SUPPLIED ENTRIES ->
┌──

(** * PS3000a low-level binding: timebase conversion and buffer registration

  A shallow embedding of [picoscope/ps3000a.py].

  - Python [float] values are idealised as exact rationals ([Q]): every
    statement below is about the arithmetic the source writes down, not
    about IEEE-754 rounding.
  - Python exceptions are values of [Py.exn]; a call either returns
    ([Py.Ok]) or raises ([Py.Raise]).
  - The vendor library behind [self.lib] is an oracle answering each call
    from the history of calls made so far; the methods that talk to it run
    in a state monad over that history. *)

From Stdlib Require Import ZArith QArith Qround Qpower Qminmax Lia List String Bool.
Import ListNotations.

(* ================================================================= *)
(** ** Python values, exceptions and results *)

Module Py.

(** The values a status variable [m] can hold in this file: the [int]
    returned by a foreign function, or [None] (a method without a
    [return] statement). *)
Inductive value : Type :=
| PyNone
| PyInt (z : Z).

Inductive exn : Type :=
| ValueError (msg : string)
| NameError (name : string)
| AttributeError (attr : string)
| TypeError (msg : string)
| UnicodeDecodeError
| DriverError (status : value).

Inductive result (A : Type) : Type :=
| Ok (a : A)
| Raise (e : exn).
Arguments Ok {A} a.
Arguments Raise {A} e.

Definition bind {A B : Type} (r : result A) (k : A -> result B) : result B :=
  match r with
  | Ok a => k a
  | Raise e => Raise e
  end.

Definition is_ValueError {A : Type} (r : result A) : bool :=
  match r with
  | Raise (ValueError _) => true
  | _ => false
  end.

(** [range(n)] for an integer [n]: [0, 1, ..., n-1], empty when [n <= 0]. *)
Definition range (n : Z) : list Z :=
  List.map Z.of_nat (List.seq 0 (Z.to_nat n)).

End Py.

(* ================================================================= *)
(** ** ctypes fixed-width integers *)

Module Ctypes.
Local Open Scope Z_scope.

(** [c_int16(z).value]: two's-complement wrap to 16 bits. *)
Definition c_int16 (z : Z) : Z := (z + 2 ^ 15) mod 2 ^ 16 - 2 ^ 15.
(** [c_int32(z).value]; [c_enum] is an alias of [c_int32]. *)
Definition c_int32 (z : Z) : Z := (z + 2 ^ 31) mod 2 ^ 32 - 2 ^ 31.
Definition c_enum (z : Z) : Z := c_int32 z.
(** [c_uint32(z).value]. *)
Definition c_uint32 (z : Z) : Z := z mod 2 ^ 32.

End Ctypes.

(* ================================================================= *)
(** ** Timebase conversion *)

Module Timebase.
Import Py.
Local Open Scope Q_scope.

(** [math.floor(math.log(x, 2))] in exact arithmetic.  [math.log] raises
    [ValueError] ("math domain error") unless [0 < x].  For [1 <= x] the
    floor of the logarithm is the integer logarithm of [floor x]; for
    [0 < x < 1] it is minus the rounded-up integer logarithm of
    [ceil (1/x)]. *)
Definition math_floor_log2 (x : Q) : result Z :=
  if Qlt_le_dec 0 x then
    if Qlt_le_dec x 1
    then Ok (- Z.log2_up (Qceiling (/ x)))%Z
    else Ok (Z.log2 (Qfloor x))
  else Raise (ValueError "math domain error").

(** [maxSampleTime = (((2 ** 32 - 1) - 2) / 125000000)] *)
Definition maxSampleTime : Q :=
  inject_Z ((2 ^ 32 - 1) - 2) / 125000000.

(** [PS3000a.getTimeBaseNum]; the final [int(st)] is the identity on the
    integer delivered by [math.floor]. *)
Definition getTimeBaseNum (sampleTimeS : Q) : result Z :=
  if Qlt_le_dec sampleTimeS 8.0e-9 then
    bind (math_floor_log2 (sampleTimeS * 1e9)) (fun st =>
    Ok (Z.max st 0))
  else
    let sampleTimeS :=
      if Qlt_le_dec maxSampleTime sampleTimeS then maxSampleTime
      else sampleTimeS in
    Ok (Qfloor (sampleTimeS * 125000000 + 2)).

(** [PS3000a.getTimestepFromTimebase] *)
Definition getTimestepFromTimebase (timebase : Z) : Q :=
  if (timebase <? 3)%Z
  then 2 ^ timebase / 1.0e9
  else (inject_Z timebase - 2.0) / 125000000.

(** [k] is the floor of the base-2 logarithm of [x]: [2^k <= x < 2^(k+1)]. *)
Definition is_floor_log2 (x : Q) (k : Z) : Prop :=
  2 ^ k <= x /\ x < 2 ^ (k + 1).

End Timebase.


(* ================================================================= *)
(** ** The vendor library seen through [self.lib] *)

Module Lib.
Local Open Scope Z_scope.

(** One constructor per entry point this development reaches.  Arguments
    are the by-value ones the source passes; [byref] output arguments are
    answered in the [response].  A row of the caller's sample array stands
    for the pointer [data[i, :].ctypes.data_as(POINTER(c_int16))]. *)
Inductive call : Type :=
| ps3000aGetMaxSegments (handle : Z)
| ps3000aSetDataBuffer
    (handle channel dataRow numSamples segmentIndex downSampleMode : Z)
| ps3000aGetUnitInfo (handle stringLength info : Z)
| ps3000_get_unit_info (handle stringLength info : Z).

(** The symbol looked up on [self.lib]. *)
Definition entry_point (c : call) : string :=
  match c with
  | ps3000aGetMaxSegments _ => "ps3000aGetMaxSegments"
  | ps3000aSetDataBuffer _ _ _ _ _ _ => "ps3000aSetDataBuffer"
  | ps3000aGetUnitInfo _ _ _ => "ps3000aGetUnitInfo"
  | ps3000_get_unit_info _ _ _ => "ps3000_get_unit_info"
  end.

Definition is_SetDataBuffer (c : call) : bool :=
  match c with
  | ps3000aSetDataBuffer _ _ _ _ _ _ => true
  | _ => false
  end.

(** What a call hands back: the returned status, the integer written
    through a [byref] output, the bytes written into a string buffer. *)
Record response : Type := mkResponse {
  status : Z;
  out_value : Z;
  out_string : string
}.

(** The library answers a call knowing the calls made before it. *)
Definition driver : Type := list call -> call -> response.

End Lib.

(* ================================================================= *)
(** ** The PS3000a methods *)

Module PS3000a.
Import Py Ctypes Lib.
Local Open Scope Z_scope.

(** The attributes of [self] the methods below read. *)
Record instance : Type := mkInstance {
  handle : Z;
  maxSamples : Z
}.

(** A 2-D numpy array as far as the helper looks at it: its [shape]. *)
Record ndarray : Type := mkArray {
  shape0 : Z;
  shape1 : Z
}.

(** An argument [data] of [_lowLevelSetDataBuffer]: row [row] of the 2-D
    array, of length [len(data)]. *)
Record row_view : Type := mkRow {
  row : Z;
  row_len : Z
}.

(** [data[i, :]] *)
Definition get_row (data : ndarray) (i : Z) : row_view :=
  mkRow i (shape1 data).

└──

PROBLEM ->
Show all lines from the data that contain "Import".

RESPONSE AREA ->
From Stdlib Require Import ZArith QArith Qround Qpower Qminmax Lia List String Bool.
Import ListNotations.
Import Py.
Import Py Ctypes Lib.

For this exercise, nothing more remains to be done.